Introduction to Unix

../_images/ksus1.jpg ../_images/UNIX_blocks.jpeg

3.6. Archiving Data

Linux for Programmers and Users, Section 4.6.

3.6.1. cpio

cpio

copy files to and from archives

SYNOPSIS

cpio {-o|–create} [OPTIONS] < name-list [> archive]

cpio {-i|–extract} [OPTIONS] [pattern…] [< archive]

cpio {-p|–pass-through} [OPTIONS] destination-directory < name-list

DESCRIPTION

cpio copies files into or out of a cpio or tar archive, which is a file that contains other files plus information about them, such as their file name, owner, timestamps, and access permissions. The archive can be another file on the disk, a magnetic tape, or a pipe. cpio has three operating modes.

In copy-out mode, cpio copies files into an archive. It reads a list of filenames, one per line, on the standard input, and writes the archive onto the standard output. A typical way to generate the list of filenames is with the find command; you should give find the find -depth option to minimize problems with permissions on directories.

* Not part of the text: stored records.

(* ===== verification/FloatDeps.v ===== *)
(** * What a computation on arrays of floats depends on

    [deps D c Q W]: two runs of [c] from memories that agree on the places [D] give the same
    value [x], with [Q x]; the memories they leave agree on the places [W x] and wherever
    they agreed before; and no run changes a place of [kept].  So a result in [W x] depends
    on nothing outside [D].  One rule per construct, as for [safe]. *)
From Stdlib Require Import ZArith Lia Bool SpecFloat.
From stdpp Require Import base numbers list option.
From S2P Require Import Prelude CFloat FloatBlocks.

Local Open Scope Z_scope.

Section places.
Context {B : Type} `{BlockName B}.

Definition place : Type := B * Z.

(** What a memory has at a place. *)
Definition cell_at (m : memory) (p : place) : option spec_float :=
  l ← m !! block_index p.1; at_index l p.2.

Definition agree (D : place -> Prop) (m1 m2 : memory) : Prop := forall p, D p -> cell_at m1 p = cell_at m2 p.

(** The [n] places from a pointer on. *)
Definition full (p : ptr B) (n : Z) : place -> Prop := fun q => q.1 = p.1 /\ p.2 <= q.2 < p.2 + n.
Definition spot (p : ptr B) (i : Z) : place -> Prop := eq (p.1, p.2 + i).
Definition none : place -> Prop := fun _ => False.
Definition either (D W : place -> Prop) : place -> Prop := fun p => D p \/ W p.
Definition within (W D : place -> Prop) : Prop := forall p, W p -> D p.

Lemma at_index_set (l : list spec_float) i x l' j :
  set_index l i x = Some l' -> at_index l' j = if decide (j = i) then Some x else at_index l j.
Proof.
  unfold set_index. destruct ((0 <=? i) && (i <? zlen l)) eqn:E; [|done]. intros [= <-].
  apply andb_true_iff in E as [Hi%Z.leb_le Hl%Z.ltb_lt]. unfold at_index, zlen in *. case_decide.
  - subst j. rewrite (proj2 (Z.leb_le 0 i)) by lia. apply list_lookup_insert_eq. lia.
  - destruct (Z.leb_spec 0 j); [|done]. apply list_lookup_insert_ne. lia.
Qed.

(** A store changes its place only. *)
Lemma cell_at_st (b : B) i x m u m' :
  st_f b i x m = Some (u, m') ->
  forall p : place, cell_at m' p = if decide (block_index p.1 = block_index b /\ p.2 = i) then Some x else cell_at m p.
Proof.
  unfold st_f, sig_bind, get_block, sig_opt, set_block.
  destruct (m !! block_index b) as [l|] eqn:El; [|done]. destruct (set_index l i x) as [l'|] eqn:E; [|done].
  intros [= _ <-] [c j]. unfold cell_at. cbn [fst snd]. pose proof (lookup_lt_Some _ _ _ El).
  destruct (decide (block_index c = block_index b)) as [Ec|Ec].
  - rewrite Ec, list_lookup_insert_eq by done. rewrite El. cbn [mbind option_bind].
    rewrite (at_index_set _ _ _ _ _ E). destruct (decide (j = i)); [by rewrite decide_True|].
    rewrite decide_False; [done|]. by intros [].
  - rewrite list_lookup_insert_ne by done. rewrite decide_False; [done|]. by intros [].
Qed.

Section deps.
Context (kept : place -> Prop).

Definition deps {A} (D : place -> Prop) (c : sigM A) (Q : A -> Prop) (W : A -> place -> Prop) : Prop :=
  forall m1 m2 x1 x2 m1' m2', agree D m1 m2 -> c m1 = Some (x1, m1') -> c m2 = Some (x2, m2') ->
    x1 = x2 /\ Q x1 /\ (forall p, cell_at m1 p = cell_at m2 p \/ W x1 p -> cell_at m1' p = cell_at m2' p) /\
    (forall p, kept p -> cell_at m1' p = cell_at m1 p).

(** The common case: no more is known of the value. *)
Definition writes {A} (D : place -> Prop) (c : sigM A) (W : place -> Prop) : Prop :=
  deps D c (fun _ => True) (fun _ => W).

Lemma deps_ret {A} D (x : A) (Q : A -> Prop) (W : A -> place -> Prop) :
  Q x -> within (W x) D -> deps D (sig_ret x) Q W.
Proof.
  intros HQ HW m1 m2 x1 x2 m1' m2' Hm [= <- <-] [= <- <-]. repeat split; auto.
  intros p [?|?]; auto.
Qed.

Lemma deps_bind {A C} D (c : sigM A) (f : A -> sigM C) Q Q' W W' :
  deps D c Q W -> (forall x, Q x -> deps (either D (W x)) (f x) Q' W') -> deps D (sig_bind c f) Q' W'.
Proof.
  intros Hc Hf m1 m2 x1 x2 m1' m2' Hm. unfold sig_bind.
  destruct (c m1) as [[y1 k1]|] eqn:E1; [|done]. destruct (c m2) as [[y2 k2]|] eqn:E2; [|done]. intros F1 F2.
  destruct (Hc _ _ _ _ _ _ Hm E1 E2) as (<- & HQ & Ha & Hk).
  destruct (Hf y1 HQ k1 k2 x1 x2 m1' m2') as (-> & HQ' & Ha' & Hk'); [|done..|].
  { intros p [HD|HW]; auto. }
  repeat split; [done| |]. 
  - intros p [Hp|Hp]; auto.
  - intros p Hp. rewrite Hk' by done. auto.
Qed.

Lemma deps_mono {A} D D' (c : sigM A) (Q Q' : A -> Prop) (W W' : A -> place -> Prop) :
  deps D c Q W -> within D D' -> (forall x, Q x -> Q' x) -> (forall x, Q x -> within (W' x) (either D' (W x))) ->
  deps D' c Q' W'.
Proof.
  intros Hc HD HQ HW m1 m2 x1 x2 m1' m2' Hm E1 E2.
  destruct (Hc m1 m2 x1 x2 m1' m2') as (-> & Hq & Ha & Hk); [intros p Hp; auto|done..|].
  repeat split; [auto| |done]. intros p [Hp|Hp]; [auto|]. destruct (HW x2 Hq p Hp); auto.
Qed.

Lemma deps_opt {A} D (x : option A) (Q : A -> Prop) : (forall y, x = Some y -> Q y) -> deps D (sig_opt x) Q (fun _ => none).
Proof.
  intros HQ m1 m2 x1 x2 m1' m2' Hm E1 E2. unfold sig_opt in *. destruct x as [y|]; [|done].
  injection E1 as <- <-. injection E2 as <- <-.
  split; [done|]. split; [by apply HQ|]. split; [|done]. intros p [?|[]]. done.
Qed.

Lemma deps_fold_at {A} i0 i1 body (x : A) (D : place -> Prop) (Q : Z -> A -> Prop) (W : Z -> A -> place -> Prop) :
  i0 <= i1 -> Q i0 x -> within (W i0 x) D ->
  (forall k y, i0 <= k < i1 -> Q k y -> deps (either D (W k y)) (body k y) (Q (k + 1)) (W (k + 1))) ->
  deps D (fold_sig i0 i1 body x) (Q i1) (W i1).
Proof.
  intros Hi. unfold fold_sig. remember (Z.to_nat (i1 - i0)) as n eqn:En.
  assert (E : i1 = i0 + Z.of_nat n) by lia. clear En Hi. revert i0 x D E.
  induction n as [|n IH]; intros i x D E Hx HW Hb; cbn [sig_fold].
  { replace i1 with i by lia. by apply deps_ret. }
  eapply (deps_bind _ _ _ (Q (i + 1)) _ (W (i + 1))).
  - eapply deps_mono; [apply (Hb i x); [lia|done]| |auto|].
    + intros p [?|?]; auto.
    + intros y _ p Hp. by right.
  - intros y Hy. apply IH; [lia|done|intros p; by right|]. intros k z Hk Hz.
    eapply deps_mono; [apply (Hb k z); [lia|done]| |auto|].
    + intros p [?|?]; [by left; left|by right].
    + intros w _ p Hp. by right.
Qed.

(** ** The rules for [writes] *)

Lemma w_ret {A} D (x : A) W : within W D -> writes D (sig_ret x) W.
Proof. intros HW. by apply deps_ret. Qed.

Lemma w_bind {A C} D (c : sigM A) (f : A -> sigM C) W W' :
  writes D c W -> (forall x, writes (either D W) (f x) W') -> writes D (sig_bind c f) W'.
Proof. intros Hc Hf. eapply deps_bind; [exact Hc|]. intros x _. apply Hf. Qed.

Lemma w_mono {A} D D' (c : sigM A) W W' :
  writes D c W -> within D D' -> within W' (either D' W) -> writes D' c W'.
Proof. intros Hc HD HW. by eapply deps_mono. Qed.

(** What was there before is still there. *)
Lemma w_have {A} D (c : sigM A) W : writes D c none -> within W D -> writes D c W.
Proof. intros Hc HW. eapply w_mono; [exact Hc|by intros p|]. intros p Hp. left. auto. Qed.

Lemma w_then {A C} D (c : sigM A) (f : A -> sigM C) W :
  writes D c none -> (forall x, writes D (f x) W) -> writes D (sig_bind c f) W.
Proof.
  intros Hc Hf. eapply w_bind; [exact Hc|]. intros x. eapply w_mono; [apply Hf|intros p; by left|intros p; by right].
Qed.

Lemma w_first {A C} D (c : sigM A) (f : A -> sigM C) W :
  writes D c W -> (forall x, writes D (f x) none) -> writes D (sig_bind c f) W.
Proof.
  intros Hc Hf. eapply w_bind; [exact Hc|]. intros x. apply w_have; [|intros p; by right].
  eapply w_mono; [apply Hf|intros p; by left|by intros p []].
Qed.

Lemma w_all {A} D (c : sigM A) W : writes D c none -> (forall p, W p -> writes D c (eq p)) -> writes D c W.
Proof.
  intros Hc HW m1 m2 x1 x2 m1' m2' Hm E1 E2. destruct (Hc _ _ _ _ _ _ Hm E1 E2) as (-> & _ & Ha & Hk).
  repeat split; [|done]. intros p [Hp|Hp]; [auto|].
  destruct (HW p Hp _ _ _ _ _ _ Hm E1 E2) as (_ & _ & Hb & _). auto.
Qed.

Lemma w_opt {A} D (x : option A) : writes D (sig_opt x) none.
Proof. by apply deps_opt. Qed.

Lemma w_ldp D (p : ptr B) i n : within (full p n) D -> 0 <= i < n -> writes D (ldp p i) none.
Proof.
  intros HD Hi m1 m2 x1 x2 m1' m2' Hm. assert (Hp : D (p.1, p.2 + i)) by (apply HD; split; cbn; [done|lia]).
  pose proof (Hm _ Hp) as E. unfold cell_at in E. cbn [fst snd] in E.
  unfold ldp, ld_f, get_block, sig_bind, sig_opt.
  destruct (m1 !! block_index p.1) as [l1|]; [|done]. destruct (m2 !! block_index p.1) as [l2|]; [|done].
  cbn [mbind option_bind] in E. rewrite E. destruct (at_index l2 (p.2 + i)); [|done].
  intros [= <- <-] [= <- <-]. repeat split. intros q [?|[]]. done.
Qed.

Lemma w_stp D (p : ptr B) i x : ~ kept (p.1, p.2 + i) -> (forall c : B, block_index c = block_index p.1 -> c = p.1) ->
  writes D (stp p i x) (spot p i).
Proof.
  intros Hk Hinj m1 m2 x1 x2 m1' m2' Hm E1 E2. destruct x1, x2. unfold stp in *.
  pose proof (cell_at_st _ _ _ _ _ _ E1) as F1. pose proof (cell_at_st _ _ _ _ _ _ E2) as F2.
  repeat split.
  - intros q Hq. rewrite F1, F2. case_decide as Hd; [done|]. destruct Hq as [Hq|<-]; [done|]. by destruct Hd.
  - intros q Hq. rewrite F1. rewrite decide_False; [done|]. intros [Hb Hi]. apply Hk.
    destruct q as [c j]. cbn in *. by rewrite <- (Hinj c Hb), <- Hi.
Qed.

Lemma w_fold {A} D i0 i1 body (x : A) : (forall k y, i0 <= k < i1 -> writes D (body k y) none) ->
  writes D (fold_sig i0 i1 body x) none.
Proof.
  intros Hb. unfold fold_sig. assert (Hr : forall k, i0 <= k < i0 + Z.of_nat (Z.to_nat (i1 - i0)) -> i0 <= k < i1) by lia.
  revert Hr. generalize (Z.to_nat (i1 - i0)) as n. intros n Hr.
  assert (Hb' : forall k y, i0 <= k < i0 + Z.of_nat n -> writes D (body k y) none) by (intros; apply Hb; auto).
  clear Hb Hr. revert i0 x Hb'. induction n as [|n IH]; intros i x Hb; cbn [sig_fold]; [apply w_ret; by intros p|].
  apply w_then; [apply Hb; lia|]. intros y. apply IH. intros k z Hk. apply Hb. lia.
Qed.

Lemma w_for_n D n i body : (forall k, i <= k < i + Z.of_nat n -> writes D (body k) none) ->
  writes D (sig_for n i body) none.
Proof.
  revert i. induction n as [|n IH]; intros i Hb; cbn [sig_for]; [apply w_ret; by intros p|].
  apply w_then; [apply Hb; lia|]. intros _. apply IH. intros k Hk. apply Hb. lia.
Qed.

Lemma w_for_none D i0 i1 body :
  (forall k, i0 <= k < i1 -> writes D (body k) none) -> writes D (for_sig i0 i1 body) none.
Proof. intros Hb. apply w_for_n. intros k Hk. apply Hb. lia. Qed.

(** Turn [k] does it. *)
Lemma w_for_hit D i0 i1 body W k :
  (forall k, i0 <= k < i1 -> writes D (body k) none) -> i0 <= k < i1 -> writes D (body k) W ->
  writes D (for_sig i0 i1 body) W.
Proof.
  intros Hb Hk Hw. unfold for_sig.
  assert (Hb' : forall j, i0 <= j < i0 + Z.of_nat (Z.to_nat (i1 - i0)) -> writes D (body j) none) by (intros; apply Hb; lia).
  assert (Hk' : i0 <= k < i0 + Z.of_nat (Z.to_nat (i1 - i0))) by lia. clear Hb Hk. revert Hb' Hk'.
  generalize (Z.to_nat (i1 - i0)) as n. intros n. revert i0.
  induction n as [|n IH]; intros i Hb Hk; cbn [sig_for]; [lia|]. destruct (decide (k = i)) as [->|].
  - apply w_first; [done|]. intros _. apply w_for_n. intros j Hj. apply Hb. lia.
  - apply w_then; [apply Hb; lia|]. intros _. apply IH; [|lia]. intros j Hj. apply Hb. lia.
Qed.
End deps.
End places.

In copy-in mode, cpio copies files out of an archive or lists the archive contents. It reads the archive from the standard input. Any non-option command line arguments are file name search patterns; only files in the archive whose names match one or more of those patterns are copied from the archive. If no patterns are given, all files are extracted.

In copy-pass mode, cpio copies files from one directory tree to another, combining the copy-out and copy-in steps without actually using an archive. It reads the list of files to copy from the standard input; the directory into which it will copy them is given as a non-option argument.

Note

Prior to the cp -p option to the cp command, cpio -p in combination with find -depth was believed to be the only safe means of copying whole directory trees and not changing any file ownership, permission or timestamp properties of the files. (It may still be?) Use cd to go the source directory and then type:

find . -depth -print | cpio -pdm destination-directory

OPTIONS

-a, --reset-access-time

Reset the access times of files after reading them, so that it does not look like they have just been read.

-A, --append

Append to an existing archive. Only works in copy-out mode. The archive must be a disk file specified with the -O or -F (–file) option.

-b, --swap

In copy-in mode, swap both halfwords of words and bytes of halfwords in the data. Equivalent to -sS. Use this option to convert 32-bit integers between big-endian and little-endian machines.

-d, --make-directories

Create leading directories where needed.

-i, --extract

Run in copy-in mode.

-l, --link

Link files instead of copying them, when possible.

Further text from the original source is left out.